WILL MAKE ME CRY

149 11 28
                                    

"Nathaniel! Zostaw to!" Śmiech opuścił usta ciemnookiej.  

"Dam radę Morgan! Zaufaj mi!" Szatyn targał do niej ich ławkę, i wsłuchiwał się w jej śmiech.

"Zawsze Ci ufam" Posłała mu uśmiech kiedy się do niej  obrócił

"Widzisz, udało mi się!" Szeroki uśmiech spoczywał na jego ustach i pociągnął ją za rękę na ławkę. Obydwoje siedzieli na niej i oglądali zachód słońca przed domem Bartnów.

DWA LATA PÓŹNIEJ

"Morgan! Lubię majonez oddaj go!" 16-nastolatek pomimo oburzenia, uśmiechał się do swojej przyjaciółki.

"Kto normalny, dodaje majonez do hot-dogów?" zapytała i stanęła na krześle żeby odłożyć go na najwyższą półkę.

"No daj mi go! Morgano, proszę" Zmarszczyła brwi gdy usłyszała swoje pełne imię, nienawidziła gdy ktoś tak do niej mówił ale młody Barton, był wyjątkiem. Dla niej, od niego brzmiało to zupełnie inaczej. Brzmiało to z jednej strony tak delikatnie a z drugiej tak uroczo. 

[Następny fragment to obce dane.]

(* ===== verification/VmaCopy.v ===== *)
(** * Copying to and from the areas of a task

    The nested loops over areas and pages visit the bytes of the address range
    one by one, as far as it is mapped without a gap; a copy reads or writes
    exactly the bytes behind those addresses. *)
From stdpp Require Import functions gmap sorting.
From S2P Require Import Prelude Rbtree RbtreeLogic RbtreeInsert RbtreeWalk RbtreeSpec RbtreeRun RbtreeKeyed PageSource Vma VmaFacts.

(** ** Bytes of pages *)

(** A page frame with all its bytes. *)
Definition frame_ok (m : memory) (p : Z) : Prop := ∃ pg, m !! p = Some pg ∧ Z.of_nat (length pg) = PAGE_SIZE.

Lemma get_byte_ok m p o : frame_ok m p → 0 ≤ o < PAGE_SIZE → is_Some (get_byte m p o).
Proof.
  intros (pg & Hm & Hl) Ho. unfold get_byte. rewrite Hm. cbn [mbind option_bind]. rewrite (proj2 (Z.leb_le _ _)) by lia.
  apply lookup_lt_is_Some. lia.
Qed.

Lemma set_byte_ok m p o b : frame_ok m p → 0 ≤ o < PAGE_SIZE →
  ∃ m', set_byte m p o b = Some m' ∧ get_byte m' p o = Some b ∧
    (∀ p' o', (p', o') ≠ (p, o) → get_byte m' p' o' = get_byte m p' o') ∧ (∀ q, frame_ok m q → frame_ok m' q).
Proof.
  intros (pg & Hm & Hl) Ho. unfold set_byte. rewrite Hm. cbn [mbind option_bind].
  rewrite (proj2 (Z.leb_le _ _)), (proj2 (Z.ltb_lt _ _)) by lia. cbn [andb]. eexists. split; [done|]. unfold get_byte. split; [|split].
  - rewrite lookup_insert_eq. cbn [mbind option_bind]. rewrite (proj2 (Z.leb_le _ _)) by lia. apply list_lookup_insert_eq. lia.
  - intros p' o' Hne. destruct (decide (p' = p)) as [->|Hp]; [|by rewrite lookup_insert_ne].
    rewrite lookup_insert_eq, Hm. cbn [mbind option_bind]. destruct (Z.leb_spec 0 o'); [|done].
    rewrite list_lookup_insert_ne; [done|]. intros He. apply Hne. f_equal. lia.
  - intros q (pg' & Hq & Hl'). destruct (decide (q = p)) as [->|Hp]; [|exists pg'; by rewrite lookup_insert_ne].
    exists (<[Z.to_nat o := b]> pg). rewrite lookup_insert_eq, length_insert. split; [done|]. congruence.
Qed.

(** ** Copying a list of bytes *)

Fixpoint copy_list (from : bool) (l : list (Z * Z)) (c : copying) : option copying :=
  match l with
  | [] => Some c
  | (p, o) :: l => c ← copy_byte from p o c; copy_list from l c
  end.

Lemma copy_list_app from l1 l2 c : copy_list from (l1 ++ l2) c = c' ← copy_list from l1 c; copy_list from l2 c'.
Proof.
  revert c. induction l1 as [|[p o] l1 IH]; intros c; [done|]. cbn [app copy_list]. destruct (copy_byte from p o c); [|done].
  cbn [mbind option_bind]. apply IH.
Qed.

Lemma memcpy_list from n p o c : memcpy from n p o c = copy_list from ((λ a, (p, a)) <$> seqZ o (Z.of_nat n)) c.
Proof.
  revert o c. induction n as [|n IH]; intros o c; [done|]. rewrite seqZ_cons by lia. cbn [fmap list_fmap memcpy copy_list].
  destruct (copy_byte from p o c); [|done]. cbn [mbind option_bind]. rewrite IH. do 3 f_equal; lia.
Qed.

(** The positions are bytes of pages that exist. *)
Definition bytes_ok (m : memory) (l : list (Z * Z)) : Prop := ∀ p o, (p, o) ∈ l → frame_ok m p ∧ 0 ≤ o < PAGE_SIZE.

Lemma copy_from l : ∀ c, bytes_ok (cmem c) l → (pos c + length l ≤ length (buf c))%nat →
  ∃ b', copy_list true l c = Some (mk_copying b' (pos c + length l) (cmem c)) ∧ length b' = length (buf c) ∧
    (∀ k p o, l !! k = Some (p, o) → b' !! (pos c + k)%nat = get_byte (cmem c) p o) ∧
    (∀ j, (j < pos c)%nat ∨ (pos c + length l ≤ j)%nat → b' !! j = buf c !! j).
Proof.
  induction l as [|[p o] l IH]; intros [b i m] Hok Hlen; cbn [buf pos cmem length] in *.
  { exists b. rewrite Nat.add_0_r. split; [done|]. split; [done|]. split; [done|]. done. }
  destruct (Hok p o ltac:(set_solver)) as [Hp Ho]. destruct (get_byte_ok m p o Hp Ho) as [x Hx].
  assert (is_Some (b !! i)) as [y Hy] by (apply lookup_lt_is_Some; lia).
  cbn [copy_list]. unfold copy_byte. cbn [cmem buf pos]. rewrite Hx. cbn [mbind option_bind]. rewrite Hy. cbn [mbind option_bind].
  destruct (IH (mk_copying (<[i := x]> b) (S i) m)) as (b' & Hrun & Hl & Hin & Hout); cbn [cmem buf pos] in *.
  { intros p' o' H'. apply Hok. set_solver. } { rewrite length_insert. lia. }
  exists b'. rewrite Hrun. split; [do 2 f_equal; lia|]. split; [by rewrite Hl, length_insert|]. split.
  - intros [|k] p' o' Hk; [|rewrite <-(Hin k p' o' Hk); f_equal; lia]. simpl in Hk. injection Hk as <- <-. rewrite Nat.add_0_r, Hout by lia.
    rewrite Hx. apply list_lookup_insert_eq. lia.
  - intros j Hj. rewrite Hout by lia. apply list_lookup_insert_ne. lia.
Qed.

Lemma copy_to l : ∀ c, bytes_ok (cmem c) l → NoDup l → (pos c + length l ≤ length (buf c))%nat →
  ∃ m', copy_list false l c = Some (mk_copying (buf c) (pos c + length l) m') ∧
    (∀ k p o, l !! k = Some (p, o) → get_byte m' p o = buf c !! (pos c + k)%nat) ∧
    (∀ p o, (p, o) ∉ l → get_byte m' p o = get_byte (cmem c) p o) ∧ (∀ q, frame_ok (cmem c) q → frame_ok m' q).
Proof.
  induction l as [|[p o] l IH]; intros [b i m] Hok Hnd Hlen; cbn [buf pos cmem length] in *.
  { exists m. rewrite Nat.add_0_r. done. }
  apply NoDup_cons in Hnd as [Hnin Hnd]. destruct (Hok p o ltac:(set_solver)) as [Hp Ho].
  assert (is_Some (b !! i)) as [y Hy] by (apply lookup_lt_is_Some; lia).
  destruct (set_byte_ok m p o y Hp Ho) as (m1 & Hset & Hget & Hother & Hfr).
  cbn [copy_list]. unfold copy_byte. cbn [cmem buf pos]. rewrite Hy. cbn [mbind option_bind]. rewrite Hset. cbn [mbind option_bind].
  destruct (IH (mk_copying b (S i) m1)) as (m' & Hrun & Hin & Hout & Hfr'); cbn [cmem buf pos] in *; [|done|lia|].
  { intros p' o' H'. destruct (Hok p' o' ltac:(set_solver)). split; [by apply Hfr|done]. }
  exists m'. rewrite Hrun. split; [do 2 f_equal; lia|]. split; [|split; [|auto]].
  - intros [|k] p' o' Hk; [|rewrite (Hin k p' o' Hk); f_equal; lia]. simpl in Hk. injection Hk as <- <-.
    rewrite Nat.add_0_r, Hout by done. congruence.
  - intros p' o' Hn. rewrite not_elem_of_cons in Hn. destruct Hn. rewrite Hout by done. by apply Hother.
Qed.

(** ** The pages of one area *)

(** Where the byte of an address is. *)
Definition loc_of (x : vm_area_struct) (a : Z) : Z * Z :=
  (default 0 (page_at x ((a - vm_start x) / PAGE_SIZE)), (a - vm_start x) mod PAGE_SIZE).
Definition locs (x : vm_area_struct) (start end_ : Z) : list (Z * Z) := loc_of x <$> seqZ start (end_ - start).

(** Every page of the area is there. *)
Definition resident (m : memory) (x : vm_area_struct) : Prop :=
  ∀ i, 0 ≤ i < Z.of_nat (length (pages x)) → ∃ p, page_at x i = Some p ∧ frame_ok m p.

Lemma locs_split x a b c : a ≤ b ≤ c → locs x a c = locs x a b ++ locs x b c.
Proof.
  intros H. unfold locs. rewrite <-fmap_app. f_equal. replace (c - a) with ((b - a) + (c - b)) by lia.
  rewrite seqZ_app by lia. by replace (a + (b - a)) with b by lia.
Qed.
Lemma locs_nil x a : locs x a a = [].
Proof. unfold locs. by rewrite Z.sub_diag. Qed.

(** The bytes of one page. *)
Lemma locs_page x i p a b :
  page_at x i = Some p → vm_start x + PAGE_SIZE * i ≤ a → a ≤ b ≤ vm_start x + PAGE_SIZE * (i + 1) →
  locs x a b = (λ o, (p, o)) <$> seqZ (a - vm_start x - PAGE_SIZE * i) (b - a).
Proof.
  intros Hp Ha Hb. unfold locs. apply list_eq. intros k. rewrite !list_lookup_fmap.
  destruct (seqZ a (b - a) !! k) as [y|] eqn:Hy.
  - apply lookup_seqZ in Hy as [-> Hk]. assert (seqZ (a - vm_start x - PAGE_SIZE * i) (b - a) !! k = Some (a - vm_start x - PAGE_SIZE * i + Z.of_nat k)) as ->.
    { by apply lookup_seqZ. }
    cbn [fmap option_fmap option_map]. f_equal. unfold loc_of.
    replace (a + Z.of_nat k - vm_start x) with (PAGE_SIZE * i + (a - vm_start x - PAGE_SIZE * i + Z.of_nat k)) by lia.
    set (r := a - vm_start x - PAGE_SIZE * i + Z.of_nat k). assert (0 ≤ r < PAGE_SIZE) by lia.
    rewrite Z.mul_comm, Z.div_add_l, Z.div_small, Z.add_0_r, Hp by done. cbn [default]. f_equal.
    rewrite Z.add_comm, Z.mod_add, Z.mod_small by done. done.
  - apply lookup_ge_None in Hy. rewrite length_seqZ in Hy. symmetry. destruct (seqZ _ _ !! k) as [z|] eqn:Hz; [|done]. apply lookup_seqZ in Hz. lia.
Qed.

Lemma s32_id z : 0 ≤ z < 2 ^ 31 → s32 z = z.
Proof. intros. apply s32_small. lia. Qed.

Section pages_loop.
Context (from : bool) (x : vm_area_struct) (start end_ : Z).
Context (Hx : area_ok x) (Hs : vm_start x ≤ start) (Hse : start < end_) (He : end_ ≤ vm_end x).
Context (Hres : ∀ i, 0 ≤ i < Z.of_nat (length (pages x)) → is_Some (page_at x i)).

Definition index (a : Z) : Z := s32 (Z.shiftr (u64 (a - vm_start x)) PAGE_SHIFT).
Lemma index_ok a : vm_start x ≤ a < vm_end x → index a = (a - vm_start x) / PAGE_SIZE ∧ 0 ≤ index a < Z.of_nat (length (pages x)).
Proof.
  intros Ha. destruct Hx. unfold index. rewrite u64_small by lia. rewrite Z.shiftr_div_pow2 by done. change (2 ^ PAGE_SHIFT) with PAGE_SIZE.
  assert (0 ≤ (a - vm_start x) / PAGE_SIZE < Z.of_nat (length (pages x))).
  { split; [apply Z.div_pos; [lia|done]|]. apply Z.div_lt_upper_bound; [done|]. lia. }
  unfold PAGE_SIZE in ar_pages. rewrite s32_id by lia. done.
Qed.

(** The first address of the range in page [i]. *)
Definition lo (i : Z) : Z := if i =? index start then start else vm_start x + PAGE_SIZE * i.
Definition hi (i : Z) : Z := if i =? index (end_ - 1) then end_ else vm_start x + PAGE_SIZE * (i + 1).

Lemma lo_hi i : index start ≤ i ≤ index (end_ - 1) →
  vm_start x + PAGE_SIZE * i ≤ lo i ∧ lo i < hi i ≤ vm_start x + PAGE_SIZE * (i + 1) ∧ hi i ≤ end_.
Proof.
  intros Hi. destruct (index_ok start ltac:(lia)) as [H1 _]. destruct (index_ok (end_ - 1) ltac:(lia)) as [H2 _]. unfold lo, hi.
  pose proof (Z.div_mod (start - vm_start x) PAGE_SIZE ltac:(done)). pose proof (Z.mod_pos_bound (start - vm_start x) PAGE_SIZE ltac:(done)).
  pose proof (Z.div_mod (end_ - 1 - vm_start x) PAGE_SIZE ltac:(done)). pose proof (Z.mod_pos_bound (end_ - 1 - vm_start x) PAGE_SIZE ltac:(done)).
  rewrite <-H1, <-H2 in *. unfold PAGE_SIZE in *. destruct (Z.eqb_spec i (index start)), (Z.eqb_spec i (index (end_ - 1))); subst; nia.
Qed.
Lemma hi_lo i : index start ≤ i < index (end_ - 1) → hi i = lo (i + 1).
Proof. intros Hi. unfold hi, lo. rewrite !(proj2 (Z.eqb_neq _ _)) by lia. done. Qed.

(** The offset and the size that the loops compute for page [i]. *)
Definition offset (i : Z) : Z := if i =? index start then s32 (u64 (start - vm_start x) mod PAGE_SIZE) else 0.
Lemma offset_ok i : index start ≤ i ≤ index (end_ - 1) → offset i = lo i - vm_start x - PAGE_SIZE * i ∧ 0 ≤ offset i < PAGE_SIZE.
Proof.
  intros Hi. pose proof (lo_hi i Hi). unfold offset, lo in *. destruct (Z.eqb_spec i (index start)) as [->|]; [|unfold PAGE_SIZE; lia].
  destruct (index_ok start ltac:(lia)) as [H1 _]. rewrite u64_small by (destruct Hx; lia).
  pose proof (Z.div_mod (start - vm_start x) PAGE_SIZE ltac:(done)). pose proof (Z.mod_pos_bound (start - vm_start x) PAGE_SIZE ltac:(done)).
  rewrite s32_id by (unfold PAGE_SIZE in *; lia). rewrite H1. lia.
Qed.

Lemma page_align_down a : 0 ≤ a < 2 ^ 64 → PAGE_ALIGN_DOWN a = PAGE_SIZE * (a / PAGE_SIZE).
Proof.
  intros Ha. change (PAGE_ALIGN_DOWN a) with (round_down a (2 ^ 12)). by apply round_down_pow2.
Qed.

Lemma size_ok i : index start ≤ i ≤ index (end_ - 1) →
  (if i =? index (end_ - 1) then s32 (u64 (end_ - PAGE_ALIGN_DOWN (u64 (end_ - 1)) - offset i))
   else if i =? index start then s32 (PAGE_SIZE - offset i) else PAGE_SIZE) = hi i - lo i.
Proof.
  intros Hi. pose proof (lo_hi i Hi) as (Hl1 & Hl2 & _). destruct (offset_ok i Hi) as [Ho Ho2]. destruct Hx.
  destruct (Z.eqb_spec i (index (end_ - 1))) as [Heq|Hne].
  - destruct (index_ok (end_ - 1) ltac:(lia)) as [H2 _]. rewrite (u64_small (end_ - 1)) by lia. rewrite page_align_down by lia.
    assert (Hd : (end_ - 1) / PAGE_SIZE = vm_start x / PAGE_SIZE + i).
    { destruct ar_start as [k Hk]. rewrite Heq, H2, Hk. rewrite Z.div_mul by done.
      replace (end_ - 1) with ((end_ - 1 - k * PAGE_SIZE) + k * PAGE_SIZE) at 1 by lia. rewrite Z.div_add by done. lia. }
    rewrite Hd. destruct ar_start as [k Hk]. rewrite Hk, Z.div_mul by done.
    assert (Hhi : hi i = end_) by (unfold hi; by rewrite (proj2 (Z.eqb_eq _ _) Heq)). rewrite Ho, Hhi in *. unfold PAGE_SIZE in *.
    rewrite u64_small by lia. rewrite s32_id by lia. lia.
  - assert (Hhi : hi i = vm_start x + PAGE_SIZE * (i + 1)) by (unfold hi; by rewrite (proj2 (Z.eqb_neq _ _) Hne)). rewrite Hhi in *.
    destruct (Z.eqb_spec i (index start)) as [Hst|Hst]; [rewrite Ho, s32_id by (unfold PAGE_SIZE in *; lia); lia|].
    unfold lo. rewrite (proj2 (Z.eqb_neq _ _) Hst). lia.
Qed.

"Ale ty pewnie, też mi go dasz! Wole ketchup! Nate, noo!" Uśmiechnął się gdy usłyszał zdrobnienie swojego imienia. Wiedział że ta dziewczyna zdecydowanie za bardzo namieszała mu w głowie, był w niej zakochany ale nie powiedział jej tego. Nie chciał. Nie teraz.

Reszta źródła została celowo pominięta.